**Your task**. The answer must consist only of the lines from the line with "(** The scope" to the line with "Definition ru_key (r", both included, exactly as they stand below.

**Stored data**.
(* ===== verification/Metrics.v ===== *)
(** * The resource metrics of the store

    [internal/control/sqlite/resources.go] with its records of
    [internal/control/model.go]: raw samples of the host, one summary per
    operation that every sample updates, minute rollups into which old samples
    are compacted, and their readers.  A sample also appends to the change
    feed.  The summation of SQLite ([SUM]) is a parameter: its result depends on
    the order and the algorithm of the library. *)
From S2P Require Import Prelude Model GoMonad GoLib GoStrings Encoding Table Schema JobStore Float64.

(** ** Data *)

Record ResourceScope := mkScope { sc_ProjectID : string; sc_OperationKind : string; sc_OperationID : string }.
Definition zero_scope : ResourceScope := mkScope "" "" "".
#[export] Instance scope_eq_dec : EqDecision ResourceScope.
Proof. solve_decision. Defined.

Record ResourceSample := mkSample {
  rs_Scope : ResourceScope; rs_ObservedAt : time;
  rs_CPUUtilization : float64; rs_CPUCores : Z; rs_MemoryUtilization : float64;
  rs_MemoryUsageBytes : Z; rs_MemoryTotalBytes : Z; rs_DiskUsageBytes : Z; rs_DiskTotalBytes : Z;
  rs_DiskInodesUsed : Z; rs_DiskInodesTotal : Z;
  rs_CPUPressure : float64; rs_MemoryPressure : float64; rs_MemoryFullPressure : float64;
  rs_IOPressure : float64; rs_IOFullPressure : float64;
  rs_MemoryHighEvents : Z; rs_OOMEvents : Z; rs_OOMKills : Z; rs_PIDsCurrent : Z; rs_PIDsLimit : Z
}.

Record ResourceFilter := mkFilter {
  rf_ProjectID : string; rf_OperationKind : string; rf_OperationID : string; rf_From : time; rf_To : time
}.

Record ResourceSummary := mkSummary {
  sm_Scope : ResourceScope; sm_SampleCount : Z; sm_ObservedStartedAt : time; sm_ObservedFinishedAt : time;
  sm_CPUAverage : float64; sm_CPUPeak : float64; sm_MemoryAverage : float64; sm_MemoryPeak : float64; sm_MemoryBytesPeak : Z
}.

Record ResourceRollup := mkRollup {
  ru_Scope : ResourceScope; ru_BucketAt : time; ru_SampleCount : Z;
  ru_CPUAverage : float64; ru_CPUPeak : float64; ru_MemoryAverage : float64; ru_MemoryPeak : float64;
  ru_MemoryBytesPeak : Z; ru_DiskUsageBytes : Z; ru_DiskTotalBytes : Z; ru_CPUCores : Z
}.

(** ** Tables *)

(** A row of [resource_samples]: its key, [observed_at], and the other columns,
    which are the fields of the sample. *)
Record SampleRow := mkSampleRow { sr_id : Z; sr_observed_at : Z; sr_sample : ResourceSample }.

Record SummaryRow := mkSummaryRow {
  sm_operation_kind : string; sm_operation_id : string; sm_project_id : string; sm_sample_count : Z;
  sm_observed_started_at : Z; sm_observed_finished_at : Z;
  sm_cpu_sum : float64; sm_cpu_peak : float64; sm_memory_sum : float64; sm_memory_peak : float64; sm_memory_bytes_peak : Z
}.

Record RollupRow := mkRollupRow {
  ru_bucket_at : Z; ru_scope : ResourceScope; ru_sample_count : Z;
  ru_cpu_sum : float64; ru_cpu_peak : float64; ru_memory_sum : float64; ru_memory_peak : float64;
  ru_memory_bytes_peak : Z; ru_disk_usage_bytes : Z; ru_disk_total_bytes : Z; ru_cpu_cores : Z
}.

Record Metrics := mkMetrics {
  resource_samples : list SampleRow; sample_seq : Z;
  resource_minute_rollups : list RollupRow; resource_operation_summaries : list SummaryRow
}.
Definition empty_metrics : Metrics := mkMetrics [] 0 [] [].

(** The database of the store with the tables of the metrics. *)
Record MetricsDB := mkMetricsDB { md_store : Database; md_metrics : Metrics }.
Definition on_metrics (f : Metrics -> Metrics) (d : MetricsDB) : MetricsDB := mkMetricsDB (md_store d) (f (md_metrics d)).

Abbreviation MetricsM := (M MetricsDB).

Definition minuteNanoseconds : Z := 60 * Second.

(** [INSERT ... ON CONFLICT(key) DO UPDATE]: the row with the key is merged with
    the new one, or the new one is added. *)
Definition upsert {R K : Type} `{EqDecision K} (key : R -> K) (merge : R -> R -> R) (r : R) (rows : list R) : list R :=
  let same := fun x => bool_decide (key x = key r) in
  if existsb same rows then update_where same (fun x => merge x r) rows else rows ++ [r].

(** ** Validation *)

Definition validRatio (value : float64) : bool :=
  negb (IsNaN value) && negb (IsInf value) && f_le f_zero value && f_le value f_one.

Definition is_empty (s : string) : bool := bool_decide (s = "").

Definition validateResourceSample (sample : ResourceSample) : option Err :=
  let scope := rs_Scope sample in
  if (rs_ObservedAt sample =? zero_time) || (rs_CPUCores sample <? 1) || (rs_MemoryTotalBytes sample =? 0)
     || (rs_MemoryTotalBytes sample <? rs_MemoryUsageBytes sample) || (rs_DiskTotalBytes sample <? rs_DiskUsageBytes sample)
     || (rs_DiskInodesTotal sample <? rs_DiskInodesUsed sample)
  then Some (ErrText "resource sample capacities and observation time are invalid")
  else if negb (validRatio (rs_CPUUtilization sample)) || negb (validRatio (rs_MemoryUtilization sample))
     || negb (validRatio (rs_CPUPressure sample)) || negb (validRatio (rs_MemoryPressure sample))
     || negb (validRatio (rs_MemoryFullPressure sample)) || negb (validRatio (rs_IOPressure sample))
     || negb (validRatio (rs_IOFullPressure sample))
  then Some (ErrText "resource utilization must be between zero and one")
  else if xorb (is_empty (sc_OperationID scope)) (is_empty (sc_OperationKind scope))
     || (negb (is_empty (sc_OperationID scope)) && is_empty (sc_ProjectID scope))
  then Some (ErrText "resource operation scope is incomplete")
  else None.

(** The [uint64] columns of a sample; [database/sql] refuses an argument with
    the high bit set. *)
Definition uint64_columns (sample : ResourceSample) : list Z :=
  [rs_MemoryUsageBytes sample; rs_MemoryTotalBytes sample; rs_DiskUsageBytes sample; rs_DiskTotalBytes sample;
   rs_DiskInodesUsed sample; rs_DiskInodesTotal sample; rs_MemoryHighEvents sample; rs_OOMEvents sample;
   rs_OOMKills sample; rs_PIDsCurrent sample; rs_PIDsLimit sample].
Definition convertible (sample : ResourceSample) : bool := forallb (fun v => v <? 2 ^ 63) (uint64_columns sample).
Definition ErrHighBit : Err := ErrText "uint64 values with high bit set are not supported".

(** ** Recording a sample *)

(** The row of a first sample, and its merge into an existing row. *)
Definition summary_of (sample : ResourceSample) : SummaryRow :=
  let at_ := unix (rs_ObservedAt sample) in
  mkSummaryRow (sc_OperationKind (rs_Scope sample)) (sc_OperationID (rs_Scope sample)) (sc_ProjectID (rs_Scope sample)) 1 at_ at_
    (rs_CPUUtilization sample) (rs_CPUUtilization sample) (rs_MemoryUtilization sample) (rs_MemoryUtilization sample)
    (rs_MemoryUsageBytes sample).
Definition merge_summary (row excluded : SummaryRow) : SummaryRow :=
  mkSummaryRow (sm_operation_kind row) (sm_operation_id row) (sm_project_id excluded) (sm_sample_count row + 1)
    (Z.min (sm_observed_started_at row) (sm_observed_started_at excluded))
    (Z.max (sm_observed_finished_at row) (sm_observed_finished_at excluded))
    (f_add (sm_cpu_sum row) (sm_cpu_sum excluded)) (f_max (sm_cpu_peak row) (sm_cpu_peak excluded))
    (f_add (sm_memory_sum row) (sm_memory_sum excluded)) (f_max (sm_memory_peak row) (sm_memory_peak excluded))
    (Z.max (sm_memory_bytes_peak row) (sm_memory_bytes_peak excluded)).
Definition sm_key (r : SummaryRow) : string * string := (sm_operation_kind r, sm_operation_id r).

Definition add_sample (sample : ResourceSample) (m : Metrics) : Metrics :=
  let id := sample_seq m + 1 in
  mkMetrics (resource_samples m ++ [mkSampleRow id (unix (rs_ObservedAt sample)) sample]) id
    (resource_minute_rollups m) (resource_operation_summaries m).
Definition add_summary (sample : ResourceSample) (m : Metrics) : Metrics :=
  mkMetrics (resource_samples m) (sample_seq m) (resource_minute_rollups m)
    (upsert sm_key merge_summary (summary_of sample) (resource_operation_summaries m)).

(** [INSERT INTO control_changes] followed by its retention trigger; a [NULL]
    project reads as the empty string. *)
Definition insert_change (created : Z) (project kind id : string) (f : Feed) : Feed :=
  let seq := fd_seq f + 1 in
  mkFeed (select (retained seq) (fd_rows f ++ [mkChange seq project kind id (fromUnix created)])) seq.
Definition add_change (created : Z) (project kind id : string) (d : MetricsDB) : MetricsDB :=
  mkMetricsDB (mkDB (tabs (md_store d)) (insert_change created project kind id (feed (md_store d)))) (md_metrics d).

Definition exec_metrics (f : Metrics -> Metrics) : MetricsM unit := statement (fun d => Ok (tt, on_metrics f d)).

Definition entity_of (sample : ResourceSample) : string :=
  let scope := rs_Scope sample in
  if is_empty (sc_OperationID scope) then Itoa (unix (rs_ObservedAt sample))
  else sc_OperationKind scope +:+ ":" +:+ sc_OperationID scope.

Definition AppendResourceSample (sample : ResourceSample) : MetricsM unit :=
  match validateResourceSample sample with
  | Some e => throw e
  | None =>
      transaction (
        _ ← (if convertible sample then exec_metrics (add_sample sample) else throw ErrHighBit);
        _ ← (if is_empty (sc_OperationID (rs_Scope sample)) then mret tt else exec_metrics (add_summary sample));
        _ ← statement (fun d => Ok (tt, add_change (unix (rs_ObservedAt sample)) (sc_ProjectID (rs_Scope sample))
               "resource-sample" (entity_of sample) d));
        mret (Commit tt))
  end.

(** ** The scope of the running operation *)

(** [COALESCE(j.project_id,b.project_id,'')] over the two outer joins. *)
Definition active_scope (d : MetricsDB) : option ResourceScope :=
  let t := tabs (md_store d) in
  q ← head (select (fun q => bool_decide (q_state q = OperationActive)) (control_queue t));
  Some (mkScope (queue_project t q) (kind_text (q_kind q)) (q_operation_id q)).

(** The scope and whether there is one; no row is not an error. *)
Definition ActiveResourceScope : MetricsM (ResourceScope * bool) :=
  r ← attempt (query_row active_scope);
  match r with
  | Ok scope => mret (scope, true)
  | Fail ErrNoRows => mret (zero_scope, false)
  | Fail e => throw e
  end.

(** ** Compaction *)

(** What the aggregates of a group return; [SUM] of the library is a parameter. *)
Class SqlAggregates := { sql_sum : list float64 -> float64 }.

Definition bucket_of (observed : Z) : Z := Z.quot observed minuteNanoseconds * minuteNanoseconds.

(** The group of a row, [(observed_at/?),project_id,operation_kind,operation_id]. *)
Definition group_of (r : SampleRow) : Z * ResourceScope := (bucket_of (sr_observed_at r), rs_Scope (sr_sample r)).
Definition ru_key (r : RollupRow) : Z * ResourceScope := (ru_bucket_at r, ru_scope r).

(** [MAX] of a column of a group, which is not empty. *)
Definition z_maximum (l : list Z) : Z := fold_right Z.max (hd 0 l) l.
Definition float_maximum (l : list float64) : float64 := match l with [] => f_zero | x :: rest => f_maximum x rest end.

Section Compact.
Context `{SqlAggregates}.

Definition rollup_of (group : Z * ResourceScope) (rows : list SampleRow) : RollupRow :=
  let column {A} (f : ResourceSample -> A) := map (fun r => f (sr_sample r)) rows in
  mkRollupRow group.1 group.2 (Z.of_nat (length rows))
    (sql_sum (column rs_CPUUtilization)) (float_maximum (column rs_CPUUtilization))
    (sql_sum (column rs_MemoryUtilization)) (float_maximum (column rs_MemoryUtilization))
    (z_maximum (column rs_MemoryUsageBytes)) (z_maximum (column rs_DiskUsageBytes)) (z_maximum (column rs_DiskTotalBytes))
    (z_maximum (column rs_CPUCores)).
(** The used part of the memory and its size. *)
Lemma readMemory_bounds view path used total :
  readMemory view path = Ok (used, total) -> 0 <= used <= total /\ 0 < total < 2 ^ 64.
Proof.
  unfold readMemory. destruct (read_file view path) as [data|e]; [|done]. destruct (scan_memory _ ∅) as [values|e] eqn:E; [|done].
  apply scan_memory_u64 in E; [|apply map_Forall_empty].
  assert (Hd : forall k, u64 (default 0 (values !! k))).
  { intros k. destruct (values !! k) as [v|] eqn:Ek; [exact (E k v Ek)|split; [simpl; lia|reflexivity]]. }
  pose proof (Hd "MemTotal") as Ht. pose proof (Hd "MemAvailable") as Ha. unfold u64 in *.
  set (t := default 0 (values !! "MemTotal")) in *. set (a := default 0 (values !! "MemAvailable")) in *.
  destruct ((t =? 0) || (t <? a)) eqn:G; [done|]. intros [= <- <-]. split_bools. rewrite u64_sub by (unfold u64; lia). lia.
Qed.

(** [statfs] reports unsigned numbers. *)
Definition statfs_typed (view : HostView) : Prop :=
  forall path st, hv_statfs view path = Ok st -> u64 (sf_Files st) /\ u64 (sf_Ffree st).

Lemma diskUsage_bounds view path used total : diskUsage view path = Ok (used, total) -> 0 <= used <= total.
Proof.
  unfold diskUsage. destruct (hv_statfs view path) as [st|e]; [|done]. destruct (_ <? _) eqn:G; [done|]. intros [= <- <-]. split_bools.
  pose proof (wrapu64_u64 (sf_Blocks st * wrapu64 (sf_Bsize st))). pose proof (wrapu64_u64 (sf_Bavail st * wrapu64 (sf_Bsize st))).
  rewrite u64_sub by done. unfold u64 in *. lia.
Qed.

Lemma inodeUsage_bounds view path used total : statfs_typed view -> inodeUsage view path = Ok (used, total) -> 0 <= used <= total.
Proof.
  intros Ht. unfold inodeUsage. destruct (hv_statfs view path) as [st|e] eqn:E; [|done]. destruct (Ht _ _ E) as [H1 H2].
  destruct (_ <? _) eqn:G; [done|]. intros [= <- <-]. split_bools. rewrite u64_sub by done. unfold u64 in *. lia.
Qed.

(** ** Pressure *)

Definition ratio_or_nan (x : float64) : Prop := in_unit x \/ x = S754_nan.

Lemma pressure_ratio s parsed :
  ParseFloat s = Some parsed -> f_lt parsed f_zero = false -> f_lt (f_of_Z 100) parsed = false -> ratio_or_nan (f_div parsed (f_of_Z 100)).
Proof.
  intros HP H0 H1. destruct (IsNaN parsed) eqn:En; [right; by destruct parsed|left].
  pose proof (ParseFloat_canonical s parsed HP H0 En) as Hc. destruct parsed as [z|[]| |[] m e]; try discriminate; [by destruct z|].
  apply f_div_unit; try done. by apply not_lt_finite.
Qed.

Definition pressures (p : pressureSample) : list float64 := [ps_cpuSome p; ps_memorySome p; ps_memoryFull p; ps_ioSome p; ps_ioFull p].
Definition pressure_ok (p : pressureSample) : Prop := Forall ratio_or_nan (pressures p).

**Exercise response**.
(** The scope and whether there is one; no row is not an error. *)
Definition ActiveResourceScope : MetricsM (ResourceScope * bool) :=
  r ← attempt (query_row active_scope);
  match r with
  | Ok scope => mret (scope, true)
  | Fail ErrNoRows => mret (zero_scope, false)
  | Fail e => throw e
  end.

(** ** Compaction *)

(** What the aggregates of a group return; [SUM] of the library is a parameter. *)
Class SqlAggregates := { sql_sum : list float64 -> float64 }.

Definition bucket_of (observed : Z) : Z := Z.quot observed minuteNanoseconds * minuteNanoseconds.

(** The group of a row, [(observed_at/?),project_id,operation_kind,operation_id]. *)
Definition group_of (r : SampleRow) : Z * ResourceScope := (bucket_of (sr_observed_at r), rs_Scope (sr_sample r)).
Definition ru_key (r : RollupRow) : Z * ResourceScope := (ru_bucket_at r, ru_scope r).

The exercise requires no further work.